In many respects, because she appears in a co-production with the BBC and is featured in adventures broadcast by the BBC, Lucie carries with her a degree of ‘canonicity’. She is as close as the Eighth Doctor gets to having an officially recognised companion (although, like every other companion created for the Expanded Universe she hasn’t been referenced on television), and as such it is to her we turn the spotlight next.

 

Lucie Miller

Sheridan Smith
(
Blood of the Daleks
to
To the Death
)

 

Both Lucie’s arrival and first scene are not too dissimilar to those of Donna Noble in the television stories
Doomsday
and
The Runaway Bride
. (An unintentional coincidence it turns out, as told by author Steve Lyons, who knew nothing of Donna’s first scene until he saw
The Runaway Bride
, which was transmitted barely a week before episode one of
Blood of the Daleks
in December 2006.) Lucie appears suddenly in the TARDIS, with no idea how she got there.
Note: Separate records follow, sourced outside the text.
(* ===== verification/SinglyList.v ===== *)
(** * SinglyList: the singly linked list of list/singly_linked_list.h and .c

    A list is a stack or a queue depending on its [type].  Its member [tail]
    points to the link field the next node is stored in, so pointers to link
    fields are the type [slot]: the [head] member of a list object or the
    [next] member of a node.  Objects live in two maps, list objects and nodes
    ([template_t], whose first member is the [node_t]); fresh [malloc] memory
    is uninitialised ([None]). *)

From S2P Require Import Prelude.

Inductive insert_type_e := INSERT_TYPE_HEAD | INSERT_TYPE_TAIL.
#[global] Instance insert_type_eq_dec : EqDecision insert_type_e.
Proof. solve_decision. Defined.

(** [node_t **]: the address of a link field. *)
Inductive slot := SHead (list : Z) | SNext (node : Z).

Record template_t := Template { next : option Z; data : option Z }.

Record singly_linked_list_t := SinglyLinkedList {
  head : Z;
  tail : slot;
  type : insert_type_e;
}.

Record store := Store {
  lists : gmap Z singly_linked_list_t;
  nodes : gmap Z template_t;
}.

(** *** Memory accesses *)

Definition get_list (s : store) (l : Z) : res singly_linked_list_t :=
  if decide (l = 0) then Ub NullDeref else or_ub BadPtr (lists s !! l).
Definition get_node (s : store) (p : Z) : res template_t :=
  if decide (p = 0) then Ub NullDeref else or_ub BadPtr (nodes s !! p).
Definition put_list (s : store) (l : Z) (v : singly_linked_list_t) : store :=
  Store (<[l := v]> (lists s)) (nodes s).
Definition put_node (s : store) (p : Z) (v : template_t) : store :=
  Store (lists s) (<[p := v]> (nodes s)).

(** [*ptr] and [*ptr = v] for a pointer to a link field. *)
Definition ld_slot (s : store) (q : slot) : res Z :=
  match q with
  | SHead l => v ← get_list s l; mret (head v)
  | SNext p => n ← get_node s p; or_ub Uninit (next n)
  end.
Definition st_slot (s : store) (q : slot) (v : Z) : res store :=
  match q with
  | SHead l => o ← get_list s l; mret (put_list s l (SinglyLinkedList v (tail o) (type o)))
  | SNext p => n ← get_node s p; mret (put_node s p (Template (Some v) (data n)))
  end.
Definition st_tail (s : store) (l : Z) (q : slot) : res store :=
  o ← get_list s l; mret (put_list s l (SinglyLinkedList (head o) q (type o))).

(** [free] of a node and of a list object; freeing null does nothing. *)
Definition free_node (s : store) (p : Z) : res store :=
  if decide (p = 0) then mret s
  else _ ← or_ub BadPtr (nodes s !! p); mret (Store (lists s) (delete p (nodes s))).
Definition free_list (s : store) (l : Z) : res store :=
  if decide (l = 0) then mret s
  else _ ← or_ub BadPtr (lists s !! l); mret (Store (delete l (lists s)) (nodes s)).

(** ** singly_linked_list.h *)

(** The macro writes to the variable [list] of its caller, which is [l]. *)
Definition INIT_SINGLY_LINKED_LIST (s : store) (l : Z) (ty : insert_type_e) : store :=
  put_list s l (SinglyLinkedList 0 (SHead l) ty).

Definition singly_linked_list_add (s : store) (list new : Z) : res store :=
  o ← get_list s list;
  if decide (INSERT_TYPE_TAIL = type o) then
    s ← st_slot s (SNext new) 0;
    o ← get_list s list;
    s ← st_slot s (tail o) new;
    st_tail s list (SNext new)
  else
    v ← ld_slot s (tail o);
    s ← st_slot s (SNext new) v;
    s ← st_slot s (SHead list) new;
    st_tail s list (SHead list).

(** The loop of [singly_linked_list_del] from the link field [ptr]. *)
Fixpoint del_from (fuel : nat) (s : store) (list new : Z) (ptr : slot) : res store :=
  match fuel with
  | O => NoFuel
  | S fuel =>
      tmp ← ld_slot s ptr;
      if decide (tmp = 0) then mret s
      else if decide (tmp ≠ new) then del_from fuel s list new (SNext tmp)
      else
        nx ← ld_slot s (SNext tmp);
        s ← st_slot s ptr nx;
        o ← get_list s list;
        s ← (if decide (INSERT_TYPE_TAIL = type o) then
               v ← ld_slot s ptr;
               if decide (v = 0) then st_tail s list ptr else mret s
             else mret s);
        s ← free_node s tmp;
        v ← ld_slot s ptr;
        del_from fuel s list new (SNext v)
  end.

Definition singly_linked_list_del (fuel : nat) (s : store) (list new : Z) : res store :=
  del_from fuel s list new (SHead list).

(** [list_for_each_entry(pos, list->head, node)]: the node is the first member,
    so the container has the node's address; [body] sees each container. *)
Fixpoint for_each_entry {A} (fuel : nat) (s : store) (body : template_t → A → res A)
    (pos : Z) (a : A) : res A :=
  match fuel with
  | O => NoFuel
  | S fuel =>
      if decide (pos = 0) then mret a
      else
        n ← get_node s pos;
        a ← body n a;
        nx ← or_ub Uninit (next n);
        for_each_entry fuel s body nx a
  end.

(** ** singly_linked_list.c *)

(** [answer] is what [malloc] returns, [None] when it fails. *)
Definition single_list_new (s : store) (answer : option Z) (ty : insert_type_e) : Z * store :=
  match answer with
  | None => (0, s)
  | Some l => (l, INIT_SINGLY_LINKED_LIST s l ty)
  end.

(** The node is allocated first, then the list pointer is checked; the result
    of [malloc] is not. *)
Definition single_list_add (s : store) (answer : option Z) (list d : Z) : res (Z * store) :=
  let ptr := default 0 answer in
  let s := match answer with Some p => put_node s p (Template None None) | None => s end in
  if decide (list = 0) then mret (-1, s)
  else
    n ← get_node s ptr;
    s ← singly_linked_list_add (put_node s ptr (Template (next n) (Some d))) list ptr;
    mret (0, s).

Definition single_list_del (fuel : nat) (s : store) (list template : Z) : res (Z * store) :=
  s ← singly_linked_list_del fuel s list template; mret (0, s).

Fixpoint free_nodes (fuel : nat) (s : store) (list : Z) : res store :=
  match fuel with
  | O => NoFuel
  | S fuel =>
      o ← get_list s list;
      if decide (head o = 0) then mret s
      else
        let ptr := head o in
        nx ← ld_slot s (SNext ptr);
        s ← st_slot s (SHead list) nx;
        s ← free_node s ptr;
        free_nodes fuel s list
  end.

(** The function has no [return]; its [int] result is not modelled. *)
Definition single_list_free (fuel : nat) (s : store) (list : Z) : res store :=
  s ← free_nodes fuel s list; free_list s list.

(** The data handed to [do_show], in order; nothing without a callback. *)
Definition dump_template (fuel : nat) (s : store) (lst : Z) (do_show : bool)
    : res (list Z) :=
  o ← get_list s lst;
  for_each_entry fuel s
    (λ n shown, if do_show then d ← or_ub Uninit (data n); mret (shown ++ [d]) else mret shown)
    (head o) [].

(** ** Well-formed lists *)

(** A list holds pairs of a node's address and its data. *)
Definition first_or (xs : list (Z * Z)) (q : Z) : Z :=
  match xs with [] => q | x :: _ => x.1 end.

(** The nodes [xs] are linked in order and the last one points to [q]. *)
Fixpoint seg (n : gmap Z template_t) (xs : list (Z * Z)) (q : Z) : Prop :=
  match xs with
  | [] => True
  | x :: xs => x.1 ≠ 0 ∧ n !! x.1 = Some (Template (Some (first_or xs q)) (Some x.2)) ∧ seg n xs q
  end.

(** The link field after the nodes [xs]. *)
Definition slot_of (l : Z) (xs : list (Z * Z)) : slot :=
  match last xs with None => SHead l | Some x => SNext x.1 end.

Definition tail_slot (l : Z) (ty : insert_type_e) (xs : list (Z * Z)) : slot :=
  match ty with INSERT_TYPE_HEAD => SHead l | INSERT_TYPE_TAIL => slot_of l xs end.

Record slist (s : store) (l : Z) (ty : insert_type_e) (xs : list (Z * Z)) : Prop := {
  sl_nz : l ≠ 0;
  sl_obj : lists s !! l = Some (SinglyLinkedList (first_or xs 0) (tail_slot l ty xs) ty);
  sl_seg : seg (nodes s) xs 0;
  sl_nodup : NoDup xs.*1;
}.

Lemma first_or_app xs ys q : first_or (xs ++ ys) q = first_or xs (first_or ys q).
Proof. by destruct xs. Qed.

Lemma linked_app n xs ys q : seg n (xs ++ ys) q ↔ seg n xs (first_or ys q) ∧ seg n ys q.
Proof.
  induction xs as [|x xs IH]; simpl; [naive_solver|]. rewrite IH, first_or_app. tauto.
Qed.

Lemma linked_frame n n' xs q :
  (∀ x, x ∈ xs.*1 → n' !! x = n !! x) → seg n xs q → seg n' xs q.
Proof.
  induction xs as [|x xs IH]; simpl; [done|]. intros Hf (Hz & Hn & Hs). split_and!; [done| |].
  - rewrite Hf; [done|]. by left.
  - apply IH; [|done]. intros y Hy. apply Hf. by right.
Qed.

Lemma slot_of_snoc l xs x : slot_of l (xs ++ [x]) = SNext x.1.
Proof. unfold slot_of. by rewrite last_snoc. Qed.

Lemma get_list_ok s l o : l ≠ 0 → lists s !! l = Some o → get_list s l = Ok o.
Proof. intros. unfold get_list. rewrite decide_False by done. by rewrite H0. Qed.
Lemma get_node_ok s p n : p ≠ 0 → nodes s !! p = Some n → get_node s p = Ok n.
Proof. intros. unfold get_node. rewrite decide_False by done. by rewrite H0. Qed.

(** Loading and storing through the link field after [pre]. *)
Lemma ld_slot_of s l o pre q :
  l ≠ 0 → lists s !! l = Some o → seg (nodes s) pre q → head o = first_or pre q →
  ld_slot s (slot_of l pre) = Ok q.
Proof.
  intros Hl Ho Hs Hh. destruct pre as [|x pre _] using rev_ind.
  - simpl in *. unfold slot_of. simpl. rewrite (get_list_ok s l o Hl Ho). simpl. by rewrite Hh.
  - rewrite slot_of_snoc. apply linked_app in Hs as [_ (Hz & Hn & _)]. simpl.
    by rewrite (get_node_ok s _ _ Hz Hn).
Qed.

Lemma st_slot_of s l o pre q v :
  l ≠ 0 → lists s !! l = Some o → seg (nodes s) pre q → head o = first_or pre q → NoDup pre.*1 →
  ∃ s', st_slot s (slot_of l pre) v = Ok s' ∧ seg (nodes s') pre v ∧
    lists s' !! l = Some (SinglyLinkedList (first_or pre v) (tail o) (type o)) ∧
    (∀ x, (x ∉ pre.*1) → nodes s' !! x = nodes s !! x) ∧
    (∀ k, k ≠ l → lists s' !! k = lists s !! k).
Proof.
  intros Hl Ho Hs Hh Hnd. destruct pre as [|x pre _] using rev_ind.
  - unfold slot_of. simpl. rewrite (get_list_ok s l o Hl Ho). simpl. eexists. split; [done|].
    simpl. split_and!; try done; [by rewrite lookup_insert_eq|].
    intros k Hk. by rewrite lookup_insert_ne.
  - rewrite slot_of_snoc. apply linked_app in Hs as [Hs (Hz & Hn & _)]. simpl.
    rewrite (get_node_ok s _ _ Hz Hn). simpl. eexists. split; [done|].
    rewrite fmap_app in Hnd. apply NoDup_app in Hnd as (Hnd & Hx & _). simpl in *.
    split_and!; [|destruct o; simpl in *; by rewrite Ho, Hh, !first_or_app| |done].
    + apply linked_app. simpl. rewrite lookup_insert_eq. split_and!; try done.
      apply (linked_frame (nodes s)); [|done]. intros y Hy. apply lookup_insert_ne.
      intros <-. apply (Hx x.1 Hy). by left.
    + intros y Hy. rewrite fmap_app, not_elem_of_app in Hy. apply lookup_insert_ne.
      intros <-. apply (proj2 Hy). by left.
Qed.

Lemma st_tail_ok s l o q :
  l ≠ 0 → lists s !! l = Some o →
  st_tail s l q = Ok (put_list s l (SinglyLinkedList (head o) q (type o))).
Proof. intros Hl Ho. unfold st_tail. by rewrite (get_list_ok s l o Hl Ho). Qed.

(** ** Insertion *)

Definition inserted (ty : insert_type_e) (xs : list (Z * Z)) (x : Z * Z) : list (Z * Z) :=
  match ty with INSERT_TYPE_HEAD => x :: xs | INSERT_TYPE_TAIL => xs ++ [x] end.

Lemma add_spec s l ty xs new d nx :
  slist s l ty xs → new ≠ 0 → (new ∉ xs.*1) → nodes s !! new = Some (Template nx (Some d)) →
  ∃ s', singly_linked_list_add s l new = Ok s' ∧ slist s' l ty (inserted ty xs (new, d)) ∧
    (∀ y, (y ∉ xs.*1) → y ≠ new → nodes s' !! y = nodes s !! y) ∧
    (∀ k, k ≠ l → lists s' !! k = lists s !! k).
Proof.
  intros [Hl Ho Hs Hnd] Hz Hni Hn. unfold singly_linked_list_add.
  rewrite (get_list_ok s l _ Hl Ho), bind_Ok. cbn [type tail].
  destruct ty; cbn [tail_slot] in *.
  - rewrite decide_False by done.
    assert (ld_slot s (SHead l) = Ok (first_or xs 0)) as ->
      by (by apply (ld_slot_of s l _ [] _ Hl Ho)).
    rewrite bind_Ok. cbn [st_slot]. rewrite (get_node_ok s new _ Hz Hn). rewrite !bind_Ok.
    cbn [data]. change (mret ?z ≫= ?f) with (f z). cbv beta.
    rewrite (get_list_ok (put_node s new (Template (Some (first_or xs 0)) (Some d))) l _ Hl Ho).
    rewrite bind_Ok. cbn.
    erewrite st_tail_ok; [|done|simpl; apply lookup_insert_eq]. cbn.
    eexists. split; [done|]. split; [split; try done; cbn|split].
    + by rewrite !lookup_insert_eq.
    + rewrite lookup_insert_eq. split_and!; try done. apply (linked_frame (nodes s)); [|done].
      intros y Hy. apply lookup_insert_ne. congruence.
    + by apply NoDup_cons.
    + intros y _ Hy. cbn. by rewrite lookup_insert_ne.
    + intros k Hk. cbn. by rewrite !lookup_insert_ne.
  - rewrite decide_True by done. cbn [st_slot]. rewrite (get_node_ok s new _ Hz Hn), !bind_Ok.
    change (mret ?z ≫= ?f) with (f z). cbv beta.
    set (s1 := put_node s new _). rewrite (get_list_ok s1 l _ Hl Ho), bind_Ok. cbn [tail].
    destruct (st_slot_of s1 l _ xs 0 new Hl Ho) as (s2 & -> & Hs2 & Hl2 & Hf2 & Hk2); try done.
    { apply (linked_frame (nodes s)); [|done]. intros y Hy. apply lookup_insert_ne. congruence. }
    rewrite bind_Ok. erewrite st_tail_ok by done. eexists. split; [done|].
    assert (Hn2 : nodes s2 !! new = Some (Template (Some 0) (Some d))).
    { rewrite Hf2 by done. apply lookup_insert_eq. }
    split; [split; try done; cbn|split].
    + by rewrite lookup_insert_eq, slot_of_snoc, first_or_app.
    + apply linked_app. by cbn.
    + rewrite fmap_app. apply NoDup_app. split_and!; [done| |apply NoDup_singleton].
      intros y Hy ->%list_elem_of_singleton. done.
    + intros y Hy Hy'. cbn. rewrite Hf2 by done. by apply lookup_insert_ne.
    + intros k Hk. cbn. rewrite lookup_insert_ne by done. by apply Hk2.
Qed.

(** ** Deletion *)

Lemma del_walk s l ty pre ys rest new fuel :
  slist s l ty (pre ++ ys ++ rest) → (new ∉ ys.*1) →
  del_from (length ys + fuel) s l new (slot_of l pre) = del_from fuel s l new (slot_of l (pre ++ ys)).
Proof.
  intros Hsl. pose proof Hsl as [Hl Ho Hs _].
  revert pre Hsl Ho Hs. induction ys as [|y ys IH]; intros pre Hsl Ho Hs Hni.
  - simpl. by rewrite app_nil_r.
  - pose proof Hs as [Hs1 (Hz & Hn & _)]%linked_app. cbn [length Nat.add del_from].
    rewrite (ld_slot_of s l _ pre y.1 Hl Ho) by (try done; cbn; by rewrite first_or_app).
    rewrite bind_Ok, decide_False by done. simpl in Hni. rewrite not_elem_of_cons in Hni.
    rewrite decide_True by naive_solver.
    replace (SNext y.1) with (slot_of l (pre ++ [y])) by apply slot_of_snoc.
    change (pre ++ (y :: ys) ++ rest) with (pre ++ [y] ++ (ys ++ rest)) in *.
    rewrite (app_assoc pre [y]) in *. change (y :: ys) with ([y] ++ ys).
    rewrite (app_assoc pre [y]). apply IH; [done..|exact (proj2 Hni)].
Qed.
She thinks the Doctor has kidnapped her, although he claims himself innocent. As it turns out, she does know why she is there. She makes a slip by calling the Doctor a Time Lord before he reveals this fact to her, at which point the Doctor recognises a perception filter placed around her, to block out some of her memories (a trick Time Lords often use). She tells him that the Time Lords sent her to him for protection, because she saw ‘something’ that she can’t remember. It takes a while for Lucie to warm to the Doctor, who she thinks is a ‘patronising git’, and only stays with him because she has no choice. But she does promise him that she will leave at the earliest opportunity, something the Doctor looks forward to.